Data provided section start

(** One firing of the first callback.  Its two outputs replace the store and
    the status line; when the callback raises, Dash reports the error and
    leaves both outputs as they were. *)
Definition fire_update_data_store (s : session) (triggered_id : option string)
    (contents : option string) (n_clicks : Z) (filename : string)
    (url : option string) : session :=
  match Py.outcome (update_data_store triggered_id contents n_clicks filename url) with
  | Return (json, status) =>
      {| stored_data := json; upload_status := Some status |}
  | Raise _ => s
  end.

End Callbacks.

(** ** Vocabulary of the specification, placed on the code's paths *)

(** [pd.read_csv(io.StringIO(decoded.decode('utf-8')))] as one reader. *)
Definition parse_csv (C : Collaborators) (decoded : string) : result DataFrame :=
  match decode_utf8 C decoded with
  | Return text => read_csv_text C text
  | Raise e => Raise e
  end.

(** What [parse_contents] answers once a reader has been run on the bytes:
    the frame and the success line, or nothing, the fixed error line and the
    exception on standard output. *)
Definition answer_of_reader (parsed : result DataFrame) (filename : string)
  : Py.t (option DataFrame * string) :=
  match parsed with
  | Return df => ([], Return (Some df, success_message filename))
  | Raise e => ([exn_text e], Return (None, processing_error_message))
  end.

(** A well-formed upload: [contents] is [<type>,<payload>] and the payload
    decodes to [decoded]. *)
Definition raw_upload (C : Collaborators) (contents decoded : string) : Prop :=
  exists content_type payload,
    PyStr.split_on ","%char contents = [content_type; payload]
    /\ b64decode C payload = Return decoded.

(** The specification's wording of the match: the needle occurs in the
    filename in any letter case. *)
Definition contains_any_case (needle filename : string) : bool :=
  PyStr.contains needle (PyStr.lower filename).

(** Parser selection by a substring test [occurs]: "csv" first, then "xls",
    else the unsupported-type answer, whose text carries the filename. *)
Definition selects_parser_by (occurs : string -> string -> bool)
    (C : Collaborators) (contents decoded filename : string) : Prop :=
  (occurs "csv" filename = true ->
     parse_contents C contents filename
     = answer_of_reader (parse_csv C decoded) filename)
  /\ (occurs "csv" filename = false -> occurs "xls" filename = true ->
     parse_contents C contents filename
     = answer_of_reader (read_excel C decoded) filename)
  /\ (occurs "csv" filename = false -> occurs "xls" filename = false ->
     parse_contents C contents filename
     = ([], Return (None, unsupported_message filename))
     /\ PyStr.contains filename (unsupported_message filename) = true).

Inductive failure_kind : Type :=
| UnsupportedFormat
| ParseError
| FetchError.

(** The failing ingestion attempts, by kind: the inputs of
    [update_data_store] (trigger, contents, filename, url) on which an upload
    names no known format, a chosen reader raises, or the link cannot be
    read. *)
Inductive ingestion_fails (C : Collaborators)
  : option string -> option string -> string -> option string
    -> failure_kind -> Prop :=
| fails_unsupported contents decoded filename url :
    raw_upload C contents decoded ->
    PyStr.contains "csv" filename = false ->
    PyStr.contains "xls" filename = false ->
    ingestion_fails C (Some "upload-data") (Some contents) filename url
      UnsupportedFormat
| fails_csv contents decoded filename url e :
    raw_upload C contents decoded ->
    PyStr.contains "csv" filename = true ->
    parse_csv C decoded = Raise e ->
    ingestion_fails C (Some "upload-data") (Some contents) filename url
      ParseError
| fails_xls contents decoded filename url e :
    raw_upload C contents decoded ->
    PyStr.contains "csv" filename = false ->
    PyStr.contains "xls" filename = true ->
    read_excel C decoded = Raise e ->
    ingestion_fails C (Some "upload-data") (Some contents) filename url
      ParseError
| fails_fetch contents filename u e :
    PyStr.truthy u = true ->
    read_csv_url C u = Raise e ->
    ingestion_fails C (Some "load-url-button") contents filename (Some u)
      FetchError.

(** The five tags offered by the chart-type dropdown. *)
Definition known_chart_type (chart_type : option label) : bool :=
  is_str chart_type "scatter" || is_str chart_type "line"
  || is_str chart_type "bar" || is_str chart_type "histogram"
  || is_str chart_type "pie".

(** A column selection that is [None] or the empty text. *)
Definition none_or_empty (v : option label) : Prop :=
  v = None \/ v = Some (LStr EmptyString).

(** ** Stand-in collaborators, to run the callbacks on concrete inputs

    Small executable versions of the library calls: a base64 decoder for the
    standard alphabet, an ASCII text decoder, a comma-separated reader that
    knows whole numbers and text, no spreadsheet reader and no network. *)

Module Sample.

Data provided section end

§ What to work on: Each line of the data is to be written out again exactly.

§ Response for this exercise:
(** One firing of the first callback.  Its two outputs replace the store and
    the status line; when the callback raises, Dash reports the error and
    leaves both outputs as they were. *)
Definition fire_update_data_store (s : session) (triggered_id : option string)
    (contents : option string) (n_clicks : Z) (filename : string)
    (url : option string) : session :=
  match Py.outcome (update_data_store triggered_id contents n_clicks filename url) with
  | Return (json, status) =>
      {| stored_data := json; upload_status := Some status |}
  | Raise _ => s
  end.

End Callbacks.

(** ** Vocabulary of the specification, placed on the code's paths *)

(** [pd.read_csv(io.StringIO(decoded.decode('utf-8')))] as one reader. *)
Definition parse_csv (C : Collaborators) (decoded : string) : result DataFrame :=
  match decode_utf8 C decoded with
  | Return text => read_csv_text C text
  | Raise e => Raise e
  end.

(** What [parse_contents] answers once a reader has been run on the bytes:
    the frame and the success line, or nothing, the fixed error line and the
    exception on standard output. *)
Definition answer_of_reader (parsed : result DataFrame) (filename : string)
  : Py.t (option DataFrame * string) :=
  match parsed with
  | Return df => ([], Return (Some df, success_message filename))
  | Raise e => ([exn_text e], Return (None, processing_error_message))
  end.

(** A well-formed upload: [contents] is [<type>,<payload>] and the payload
    decodes to [decoded]. *)
Definition raw_upload (C : Collaborators) (contents decoded : string) : Prop :=
  exists content_type payload,
    PyStr.split_on ","%char contents = [content_type; payload]
    /\ b64decode C payload = Return decoded.

(** The specification's wording of the match: the needle occurs in the
    filename in any letter case. *)
Definition contains_any_case (needle filename : string) : bool :=
  PyStr.contains needle (PyStr.lower filename).

(** Parser selection by a substring test [occurs]: "csv" first, then "xls",
    else the unsupported-type answer, whose text carries the filename. *)
Definition selects_parser_by (occurs : string -> string -> bool)
    (C : Collaborators) (contents decoded filename : string) : Prop :=
  (occurs "csv" filename = true ->
     parse_contents C contents filename
     = answer_of_reader (parse_csv C decoded) filename)
  /\ (occurs "csv" filename = false -> occurs "xls" filename = true ->
     parse_contents C contents filename
     = answer_of_reader (read_excel C decoded) filename)
  /\ (occurs "csv" filename = false -> occurs "xls" filename = false ->
     parse_contents C contents filename
     = ([], Return (None, unsupported_message filename))
     /\ PyStr.contains filename (unsupported_message filename) = true).

Inductive failure_kind : Type :=
| UnsupportedFormat
| ParseError
| FetchError.

(** The failing ingestion attempts, by kind: the inputs of
    [update_data_store] (trigger, contents, filename, url) on which an upload
    names no known format, a chosen reader raises, or the link cannot be
    read. *)
Inductive ingestion_fails (C : Collaborators)
  : option string -> option string -> string -> option string
    -> failure_kind -> Prop :=
| fails_unsupported contents decoded filename url :
    raw_upload C contents decoded ->
    PyStr.contains "csv" filename = false ->
    PyStr.contains "xls" filename = false ->
    ingestion_fails C (Some "upload-data") (Some contents) filename url
      UnsupportedFormat
| fails_csv contents decoded filename url e :
    raw_upload C contents decoded ->
    PyStr.contains "csv" filename = true ->
    parse_csv C decoded = Raise e ->
    ingestion_fails C (Some "upload-data") (Some contents) filename url
      ParseError
| fails_xls contents decoded filename url e :
    raw_upload C contents decoded ->
    PyStr.contains "csv" filename = false ->
    PyStr.contains "xls" filename = true ->
    read_excel C decoded = Raise e ->
    ingestion_fails C (Some "upload-data") (Some contents) filename url
      ParseError
| fails_fetch contents filename u e :
    PyStr.truthy u = true ->
    read_csv_url C u = Raise e ->
    ingestion_fails C (Some "load-url-button") contents filename (Some u)
      FetchError.

(** The five tags offered by the chart-type dropdown. *)
Definition known_chart_type (chart_type : option label) : bool :=
  is_str chart_type "scatter" || is_str chart_type "line"
  || is_str chart_type "bar" || is_str chart_type "histogram"
  || is_str chart_type "pie".

(** A column selection that is [None] or the empty text. *)
Definition none_or_empty (v : option label) : Prop :=
  v = None \/ v = Some (LStr EmptyString).

(** ** Stand-in collaborators, to run the callbacks on concrete inputs

    Small executable versions of the library calls: a base64 decoder for the
    standard alphabet, an ASCII text decoder, a comma-separated reader that
    knows whole numbers and text, no spreadsheet reader and no network. *)

Module Sample.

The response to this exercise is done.